### RECORD SET
---

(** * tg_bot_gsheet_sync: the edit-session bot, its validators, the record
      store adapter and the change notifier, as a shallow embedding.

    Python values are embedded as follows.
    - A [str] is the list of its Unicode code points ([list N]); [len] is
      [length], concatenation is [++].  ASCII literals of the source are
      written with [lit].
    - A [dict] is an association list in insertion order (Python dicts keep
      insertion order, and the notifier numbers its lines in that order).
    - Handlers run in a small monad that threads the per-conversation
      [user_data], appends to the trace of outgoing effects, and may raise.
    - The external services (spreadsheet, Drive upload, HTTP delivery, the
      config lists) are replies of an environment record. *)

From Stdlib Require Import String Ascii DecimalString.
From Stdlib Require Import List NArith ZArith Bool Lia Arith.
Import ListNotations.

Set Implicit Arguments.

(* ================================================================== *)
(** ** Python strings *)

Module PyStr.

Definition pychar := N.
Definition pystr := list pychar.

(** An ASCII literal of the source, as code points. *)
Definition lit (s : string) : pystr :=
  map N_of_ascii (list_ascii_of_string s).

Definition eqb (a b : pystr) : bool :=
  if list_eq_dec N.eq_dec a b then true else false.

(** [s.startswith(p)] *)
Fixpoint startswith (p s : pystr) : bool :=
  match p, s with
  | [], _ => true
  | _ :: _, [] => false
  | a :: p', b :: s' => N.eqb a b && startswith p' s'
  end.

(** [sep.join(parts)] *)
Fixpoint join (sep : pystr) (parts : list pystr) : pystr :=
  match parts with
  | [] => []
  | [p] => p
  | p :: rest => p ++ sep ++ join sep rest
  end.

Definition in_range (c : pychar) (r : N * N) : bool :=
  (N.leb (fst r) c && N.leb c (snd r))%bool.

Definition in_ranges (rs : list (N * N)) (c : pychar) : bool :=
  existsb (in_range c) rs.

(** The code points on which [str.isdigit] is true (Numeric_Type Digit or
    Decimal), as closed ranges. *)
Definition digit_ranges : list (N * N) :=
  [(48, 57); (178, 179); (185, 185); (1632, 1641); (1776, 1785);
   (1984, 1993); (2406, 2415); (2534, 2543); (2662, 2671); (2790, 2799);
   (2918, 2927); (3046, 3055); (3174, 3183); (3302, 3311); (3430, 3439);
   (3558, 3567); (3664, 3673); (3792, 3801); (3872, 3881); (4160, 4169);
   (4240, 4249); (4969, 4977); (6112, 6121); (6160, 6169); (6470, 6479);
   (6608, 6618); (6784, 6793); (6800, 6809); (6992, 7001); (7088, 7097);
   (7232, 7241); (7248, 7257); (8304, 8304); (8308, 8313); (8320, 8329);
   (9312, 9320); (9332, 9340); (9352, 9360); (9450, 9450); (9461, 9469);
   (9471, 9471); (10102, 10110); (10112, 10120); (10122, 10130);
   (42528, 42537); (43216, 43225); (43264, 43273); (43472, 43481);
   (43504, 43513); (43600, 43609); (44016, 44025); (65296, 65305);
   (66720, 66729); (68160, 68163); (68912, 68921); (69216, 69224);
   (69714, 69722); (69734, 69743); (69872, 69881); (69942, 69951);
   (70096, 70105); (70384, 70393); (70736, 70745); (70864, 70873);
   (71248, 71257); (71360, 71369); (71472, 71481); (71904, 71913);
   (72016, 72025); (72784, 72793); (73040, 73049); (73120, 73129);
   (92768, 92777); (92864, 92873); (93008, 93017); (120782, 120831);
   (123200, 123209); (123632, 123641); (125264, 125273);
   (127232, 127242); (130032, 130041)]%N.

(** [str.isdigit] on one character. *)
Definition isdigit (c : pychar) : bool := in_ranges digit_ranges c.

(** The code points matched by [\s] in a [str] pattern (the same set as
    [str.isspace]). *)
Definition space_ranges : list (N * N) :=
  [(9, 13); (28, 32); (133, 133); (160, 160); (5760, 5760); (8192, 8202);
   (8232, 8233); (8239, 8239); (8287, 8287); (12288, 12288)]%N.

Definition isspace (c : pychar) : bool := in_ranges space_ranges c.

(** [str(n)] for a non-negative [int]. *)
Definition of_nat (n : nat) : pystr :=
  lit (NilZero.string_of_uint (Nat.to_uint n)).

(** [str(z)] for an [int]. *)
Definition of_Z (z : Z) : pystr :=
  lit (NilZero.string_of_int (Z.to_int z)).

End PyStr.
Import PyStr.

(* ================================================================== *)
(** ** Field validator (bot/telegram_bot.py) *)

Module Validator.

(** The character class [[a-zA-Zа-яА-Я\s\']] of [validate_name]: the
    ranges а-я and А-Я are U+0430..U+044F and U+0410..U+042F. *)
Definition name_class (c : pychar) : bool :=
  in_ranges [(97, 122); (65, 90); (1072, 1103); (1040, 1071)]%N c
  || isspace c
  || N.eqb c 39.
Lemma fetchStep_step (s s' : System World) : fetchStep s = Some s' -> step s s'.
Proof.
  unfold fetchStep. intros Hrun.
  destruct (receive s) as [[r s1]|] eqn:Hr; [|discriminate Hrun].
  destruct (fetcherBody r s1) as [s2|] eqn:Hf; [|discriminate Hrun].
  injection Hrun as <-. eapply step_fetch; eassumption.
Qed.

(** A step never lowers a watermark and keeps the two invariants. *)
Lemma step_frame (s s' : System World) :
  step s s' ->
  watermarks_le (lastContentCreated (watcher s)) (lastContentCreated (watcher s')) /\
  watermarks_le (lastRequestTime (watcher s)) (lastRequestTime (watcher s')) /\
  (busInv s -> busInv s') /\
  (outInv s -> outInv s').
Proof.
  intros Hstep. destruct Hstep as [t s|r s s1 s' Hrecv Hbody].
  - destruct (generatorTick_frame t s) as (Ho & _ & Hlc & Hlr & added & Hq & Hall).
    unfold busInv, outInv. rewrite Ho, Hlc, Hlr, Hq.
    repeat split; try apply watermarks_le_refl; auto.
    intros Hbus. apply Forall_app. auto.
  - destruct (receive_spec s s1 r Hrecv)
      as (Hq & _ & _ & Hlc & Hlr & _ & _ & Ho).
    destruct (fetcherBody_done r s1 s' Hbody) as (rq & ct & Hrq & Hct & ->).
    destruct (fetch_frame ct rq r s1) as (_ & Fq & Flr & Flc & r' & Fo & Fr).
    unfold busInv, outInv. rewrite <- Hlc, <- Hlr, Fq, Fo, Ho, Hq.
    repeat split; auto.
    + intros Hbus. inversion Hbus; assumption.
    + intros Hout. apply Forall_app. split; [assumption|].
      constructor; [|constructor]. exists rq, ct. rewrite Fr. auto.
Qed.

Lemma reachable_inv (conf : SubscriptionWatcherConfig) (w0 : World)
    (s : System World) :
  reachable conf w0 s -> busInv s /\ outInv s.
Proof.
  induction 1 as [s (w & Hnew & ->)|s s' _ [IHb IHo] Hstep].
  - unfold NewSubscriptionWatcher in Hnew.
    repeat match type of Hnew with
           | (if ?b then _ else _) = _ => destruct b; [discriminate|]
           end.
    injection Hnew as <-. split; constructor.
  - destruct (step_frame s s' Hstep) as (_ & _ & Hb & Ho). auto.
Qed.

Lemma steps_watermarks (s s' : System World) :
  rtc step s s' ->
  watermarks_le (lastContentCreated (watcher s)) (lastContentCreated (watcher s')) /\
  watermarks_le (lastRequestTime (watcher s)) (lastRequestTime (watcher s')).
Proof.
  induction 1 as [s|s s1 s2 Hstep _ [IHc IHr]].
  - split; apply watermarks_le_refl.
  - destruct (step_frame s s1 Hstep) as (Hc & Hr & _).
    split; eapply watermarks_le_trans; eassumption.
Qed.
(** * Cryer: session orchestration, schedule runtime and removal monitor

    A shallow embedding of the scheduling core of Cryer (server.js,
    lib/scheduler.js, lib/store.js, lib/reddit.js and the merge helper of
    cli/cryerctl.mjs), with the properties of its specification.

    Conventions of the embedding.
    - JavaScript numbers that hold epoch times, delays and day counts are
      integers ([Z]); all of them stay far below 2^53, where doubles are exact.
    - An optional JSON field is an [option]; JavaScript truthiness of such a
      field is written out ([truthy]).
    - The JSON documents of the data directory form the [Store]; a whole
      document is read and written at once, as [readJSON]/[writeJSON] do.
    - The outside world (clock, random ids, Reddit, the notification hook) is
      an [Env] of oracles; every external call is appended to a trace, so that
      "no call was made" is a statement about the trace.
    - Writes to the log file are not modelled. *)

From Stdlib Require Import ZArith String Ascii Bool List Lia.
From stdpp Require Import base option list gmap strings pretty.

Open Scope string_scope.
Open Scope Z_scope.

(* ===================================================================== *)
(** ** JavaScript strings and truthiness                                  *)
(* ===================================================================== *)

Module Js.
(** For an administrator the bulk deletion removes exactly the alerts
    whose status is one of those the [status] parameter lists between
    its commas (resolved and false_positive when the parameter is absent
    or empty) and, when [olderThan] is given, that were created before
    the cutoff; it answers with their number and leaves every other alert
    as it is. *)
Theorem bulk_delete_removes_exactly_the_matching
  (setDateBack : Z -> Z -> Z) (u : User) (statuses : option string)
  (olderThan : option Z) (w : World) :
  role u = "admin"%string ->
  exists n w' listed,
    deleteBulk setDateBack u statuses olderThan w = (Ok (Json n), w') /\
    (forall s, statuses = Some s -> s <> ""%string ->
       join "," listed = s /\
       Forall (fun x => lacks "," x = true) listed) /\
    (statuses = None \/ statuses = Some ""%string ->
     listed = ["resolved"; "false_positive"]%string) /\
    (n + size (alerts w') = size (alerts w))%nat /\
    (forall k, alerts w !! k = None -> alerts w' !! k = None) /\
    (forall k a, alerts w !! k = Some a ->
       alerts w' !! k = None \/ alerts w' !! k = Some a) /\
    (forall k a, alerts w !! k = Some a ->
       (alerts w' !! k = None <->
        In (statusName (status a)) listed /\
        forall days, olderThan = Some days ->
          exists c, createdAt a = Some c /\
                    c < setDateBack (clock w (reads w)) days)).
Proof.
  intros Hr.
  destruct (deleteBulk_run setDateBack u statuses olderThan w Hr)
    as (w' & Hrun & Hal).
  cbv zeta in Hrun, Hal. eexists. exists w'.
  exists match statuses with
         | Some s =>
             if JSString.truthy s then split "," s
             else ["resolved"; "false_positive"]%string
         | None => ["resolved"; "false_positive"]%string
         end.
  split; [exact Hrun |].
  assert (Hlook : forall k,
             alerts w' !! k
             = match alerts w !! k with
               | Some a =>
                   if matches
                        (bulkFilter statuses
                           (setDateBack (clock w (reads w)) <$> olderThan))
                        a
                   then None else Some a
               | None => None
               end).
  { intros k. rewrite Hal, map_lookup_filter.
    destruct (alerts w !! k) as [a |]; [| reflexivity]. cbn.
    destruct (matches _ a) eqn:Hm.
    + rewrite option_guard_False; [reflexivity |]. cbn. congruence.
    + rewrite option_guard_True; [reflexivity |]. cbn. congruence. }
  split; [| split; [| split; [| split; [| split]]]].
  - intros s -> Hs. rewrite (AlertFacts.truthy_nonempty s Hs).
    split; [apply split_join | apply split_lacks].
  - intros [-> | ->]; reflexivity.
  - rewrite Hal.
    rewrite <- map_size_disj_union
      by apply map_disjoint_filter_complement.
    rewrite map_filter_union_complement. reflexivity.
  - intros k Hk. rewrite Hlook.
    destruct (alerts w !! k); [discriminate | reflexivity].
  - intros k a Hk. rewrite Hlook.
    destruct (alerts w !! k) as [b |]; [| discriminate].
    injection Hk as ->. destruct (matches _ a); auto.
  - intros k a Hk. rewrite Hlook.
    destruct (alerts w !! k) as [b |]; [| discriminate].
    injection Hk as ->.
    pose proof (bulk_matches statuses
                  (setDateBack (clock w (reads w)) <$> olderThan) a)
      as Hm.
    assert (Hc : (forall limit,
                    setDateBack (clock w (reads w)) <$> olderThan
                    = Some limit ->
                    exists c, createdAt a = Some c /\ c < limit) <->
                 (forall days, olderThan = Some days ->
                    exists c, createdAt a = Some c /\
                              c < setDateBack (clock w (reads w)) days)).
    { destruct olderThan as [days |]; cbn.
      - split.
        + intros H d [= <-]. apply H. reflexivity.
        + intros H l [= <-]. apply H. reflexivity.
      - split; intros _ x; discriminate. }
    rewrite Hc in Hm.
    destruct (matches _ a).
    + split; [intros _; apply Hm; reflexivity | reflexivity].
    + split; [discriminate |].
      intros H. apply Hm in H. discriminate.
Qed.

---

### EXERCISE OBJECTIVE
Among the records above, find the lines that contain "Import" and copy every one.

### TASK OUTPUT
From Stdlib Require Import String Ascii DecimalString.
From Stdlib Require Import List NArith ZArith Bool Lia Arith.
Import ListNotations.
Import PyStr.
From Stdlib Require Import ZArith String Ascii Bool List Lia.
From stdpp Require Import base option list gmap strings pretty.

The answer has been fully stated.